Colpo di sole che porta a febbre, nausea e mal di testa: uno dei sintomi che fa riconoscere il colpo di sole è proprio il mal di testa, la temperatura corporea alta, sete e in certi casi vertigini. Ciò che è importante fare è mettersi al riparo dal sole, bere bevande fresche ma non eccessivamente (tè, acqua o spremuta di arancia), farsi delle spugnature per far abbassare la temperatura e se avete del ghiaccio rinfrescate la testa.

Colpo di calore: si confonde spesso con il colpo di sole, ma se vedrete solo arrossamento, poca sudorazione e febbre si tratterà sicuramente di questo. Rinfrescatevi con delle spugnature e ghiaccio e riposate. Evitate di esporvi al sole i giorni seguenti.

Sudamina: la sudamina è la dermatite da sudore che compare più frequentemente nei bambini piccoli e colpisce le epidermidi più sottili e sensibili, che, in seguito al sudore, risultano irritate e arrossate. Per alleviare il fastidio derivante dalle bollicine di sudamina si possono fare degli impacchi di camomilla, oppure dei bagni a base di bicarbonato di sodio e amido di mais. Evitate di applicare sul corpo creme che possano ostruire i pori, e quindi anche le ghiandole sudoripare.

Scottatura: in caso di scottatura se non avete con voi la crema apposita potrete provvedere ad applicare sulla parte interessata delle fettine di patate per una ventina di minuti, oppure preparate una soluzione di latte e aceto.
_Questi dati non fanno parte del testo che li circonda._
(* ===== verification/ReadAll.v ===== *)
(** Reading a stream to its end into a growing buffer: [read_stdin_all] of
    src/package/system/neon-procd/src/neon-procd.c, and the same loop in
    [capture_neon] of neon-procd-ubus.c. What each read(2) does is a schedule:
    the loop has as many rounds as the schedule has entries, and [None] means it
    is still reading when the schedule ends. *)
From S2P Require Import Prelude CStr.
From Stdlib Require Import Ascii.
Open Scope string_scope.
Open Scope list_scope.

(** One call of read(2): at most [k] bytes (and at least one when there is one
    and there is room), interrupted, or failed. *)
Inductive read_step :=
  | RTake (k : nat)
  | REintr
  | RFail.

(** How the loop ends: at the end of the stream or at a failure with the
    capacity and the content of the buffer, or without memory. *)
Inductive read_end :=
  | REnd (cap : nat) (buf : string)
  | RError (buf : string)
  | RNoMem.

Section read.
Variable alloc : nat -> bool.

(** [if (len + 2048 + 1 > cap)], the buffer doubles. *)
Definition grow (cap len : nat) : option nat :=
  if (cap <? len + 2048 + 1)%nat
  then (if alloc (cap * 2) then Some (cap * 2)%nat else None)
  else Some cap.

(** What read(2) returns of [rest] when the caller asks for [count] bytes. *)
Definition read_count (k count : nat) (rest : string) : nat :=
  Nat.min (Nat.max 1 k) (Nat.min count (String.length rest)).

Fixpoint read_loop (sched : list read_step) (cap : nat) (buf rest : string)
    : option read_end :=
  match sched with
  | [] => None
  | s :: sched' =>
      match grow cap (String.length buf) with
      | None => Some RNoMem
      | Some cap =>
          match s with
          | REintr => read_loop sched' cap buf rest
          | RFail => Some (RError buf)
          | RTake k =>
              let r := read_count k (cap - String.length buf - 1) rest in
              if (r =? 0)%nat then Some (REnd cap buf)
              else read_loop sched' cap (buf +:+ stake r rest) (sdrop r rest)
          end
      end
  end.

Definition read_stdin_all (sched : list read_step) (input : string) : option (outcome string) :=
  if negb (alloc 4096) then Some (Exit 1)
  else match read_loop sched 4096 "" input with
       | None => None
       | Some (REnd _ buf) => Some (Ok buf)
       | Some (RError _) => Some (Exit 1)
       | Some RNoMem => Some (Exit 1)
       end.
End read.

(** * Lemmas *)

Definition never_fails (sched : list read_step) : Prop := RFail ∉ sched.
Definition takes (sched : list read_step) : nat :=
  length (List.filter (fun s => match s with RTake _ => true | _ => false end) sched).

Lemma grow_room alloc cap len cap' :
  (4096 <= cap)%nat -> (len < cap)%nat -> grow alloc cap len = Some cap' ->
  (cap <= cap' /\ len + 2048 < cap')%nat.
Proof.
  unfold grow. intros Hc Hl. case_if; [case_if; [|done]|]; intros [= <-]; bprop; lia.
Qed.

Lemma read_count_stop k count rest :
  (0 < count)%nat -> read_count k count rest = 0%nat <-> rest = "".
Proof.
  unfold read_count. intros Hc. split; [|intros ->; simpl; lia].
  destruct rest; [done|]. simpl String.length. lia.
Qed.

Lemma stake_exact n s : (n <= String.length s)%nat -> String.length (stake n s) = n.
Proof.
  revert s. induction n as [|n IH]; intros [|c s]; simpl; intros H; try lia.
  rewrite IH; lia.
Qed.
Lemma sdrop_length n s : String.length (sdrop n s) = (String.length s - n)%nat.
Proof. revert s. induction n as [|n IH]; intros [|c s]; simpl; auto. Qed.

(** The end of the stream is the only way out that leaves a buffer: it then
    holds the stream, and the final NUL fits. *)
Lemma read_loop_end alloc sched cap buf rest cap' out :
  (4096 <= cap)%nat -> (String.length buf < cap)%nat ->
  read_loop alloc sched cap buf rest = Some (REnd cap' out) ->
  out = buf +:+ rest /\ (String.length out < cap')%nat.
Proof.
  revert cap buf rest. induction sched as [|s sched IH]; intros cap buf rest Hc Hl; [done|].
  cbn [read_loop]. destruct (grow alloc cap (String.length buf)) as [cap1|] eqn:Eg; [|done].
  apply grow_room in Eg as [Hc1 Hr]; [|done..].
  destruct s as [k| |]; [|intros E; apply IH in E; [done|lia|lia]|done].
  set (r := read_count k (cap1 - String.length buf - 1) rest).
  case_if; bprop; intros Hrun.
  - apply read_count_stop in E as ->; [|lia]. injection Hrun as <- <-. rewrite sapp_nil_r.
    split; [done|lia].
  - assert (r <= cap1 - String.length buf - 1 /\ r <= String.length rest)%nat as [Hr1 Hr2]
      by (unfold r, read_count; lia).
    apply IH in Hrun as [-> Hl']; [|lia|rewrite slen_app, stake_exact by done; lia].
    split; [by rewrite sapp_assoc, stake_app_drop|done].
Qed.

Lemma read_loop_finishes alloc sched cap buf rest :
  (forall n, alloc n = true) -> never_fails sched ->
  (4096 <= cap)%nat -> (String.length buf < cap)%nat -> (String.length rest < takes sched)%nat ->
  exists cap' out, read_loop alloc sched cap buf rest = Some (REnd cap' out).
Proof.
  intros Ha. revert cap buf rest.
  induction sched as [|s sched IH]; intros cap buf rest Hf Hc Hl Ht; [by apply Nat.nlt_0_r in Ht|].
  apply not_elem_of_cons in Hf as [Hs Hf]. cbn [read_loop].
  destruct (grow alloc cap (String.length buf)) as [cap1|] eqn:Eg.
  2:{ unfold grow in Eg. rewrite Ha in Eg. by case_if_in Eg. }
  apply grow_room in Eg as [Hc1 Hr]; [|done..].
  destruct s as [k| |]; [|apply IH; auto; lia|done].
  case_if; bprop; [by eauto|].
  set (r := read_count k (cap1 - String.length buf - 1) rest) in *.
  assert (r <= cap1 - String.length buf - 1 /\ r <= String.length rest)%nat as [Hr1 Hr2]
    by (unfold r, read_count; lia).
  unfold takes in *. simpl in Ht.
  apply IH; [done|lia|rewrite slen_app, stake_exact by done; lia|rewrite sdrop_length; lia].
Qed.

(** * Properties *)

(** C15: reading standard input never returns a part of it: a result is the
    whole input, whatever sizes the reads return; and with memory and without a
    failing read, one read per byte and one for the end suffice, interruptions
    not counted. *)
Theorem read_stdin_all_whole alloc sched input :
  (forall buf, read_stdin_all alloc sched input = Some (Ok buf) -> buf = input) /\
  ((forall n, alloc n = true) -> never_fails sched -> (String.length input < takes sched)%nat ->
   read_stdin_all alloc sched input = Some (Ok input)).
Proof.
  assert (forall buf, read_stdin_all alloc sched input = Some (Ok buf) -> buf = input) as Hend.
  { intros buf. unfold read_stdin_all. destruct (alloc 4096); cbn [negb]; [|done].
    destruct (read_loop alloc sched 4096 "" input) as [[cap out| |]|] eqn:E; try done.
    intros [= <-]. by apply read_loop_end in E as [-> _]; simpl; try lia. }
  split; [exact Hend|]. intros Ha Hf Ht.
  destruct (read_loop_finishes alloc sched 4096 "" input) as (cap & out & E); simpl; auto; try lia.
  assert (read_stdin_all alloc sched input = Some (Ok out)) as Er.
  { unfold read_stdin_all. by rewrite Ha, E. }
  by rewrite Er, (Hend out Er).
Qed.

(** * Examples *)

Definition demo_sched : list read_step := [RTake 3; REintr; RTake 1; RTake 100; RTake 100; RTake 1].

Lemma read_stdin_all_whole_witness :
  read_stdin_all (fun _ => true) demo_sched "{ }" = Some (Ok "{ }").
Proof.
  apply (proj2 (read_stdin_all_whole (fun _ => true) demo_sched "{ }")).
  - done.
  - unfold never_fails, demo_sched. intros Hin. repeat (apply elem_of_cons in Hin as [?|Hin]; [done|]).
    by inversion Hin.
  - vm_compute. lia.
Defined.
Mettete in una terrina mezzo bicchiere di latte e mezzo di aceto e lasciate riposare il liquido finché il latte comincerà a fare il caglio. Poi spalmatelo sulle zone arrossate. In alternativa montate delle chiare d’uova e spalmatele nella zona irritata, oppure ricorrete ad un bagno all’amido di riso, o a degli impacchi con acqua, aceto e olio d’oliva. Versate in un bicchiere due dita di acqua e due dita di olio ed aggiungere un cucchiaio di aceto. Bagnate un fazzoletto di cotone e mettetelo sulla zona ustionata lasciandolo fino a quando la stoffa non sarà calda. Ripetete l’operazione sino a quando non vedete che l’area non sarà più arrossata poi  idratate la pelle con un buon dopo sole o con una crema idratante.

Eritema solare: l’eritema solare si manifesta con delle zone arrossate e pruriginose, molto fastidiose. Per ridurre questo sintomo potete usare delle fettine di patata o di mela da applicare per 15 minuti sulla parte. Oppure bagnate del pane e avvolgetelo in un canovaccio. Appoggiatelo e lasciatelo in posa in modo che attraverso il panno lasci passare l’amido che aiuterà ad alleviare il prurito. Anche in questo caso l’amido di riso è indicato.

Congiuntivite da sabbia: se si tratta di un problema momentaneo, di lieve entità e che non richiede l’intervento del medico, potete provare ad alleviare i sintomi della malattia con dei rimedi naturali come impacchi con della semplice acqua, con camomilla, ponendo delle fettine di patata per qualche minuto, oppure con una soluzione a base di tè, con dello yogurt da applicare sulla zona colpita dell’occhio, oppure con acqua e miele.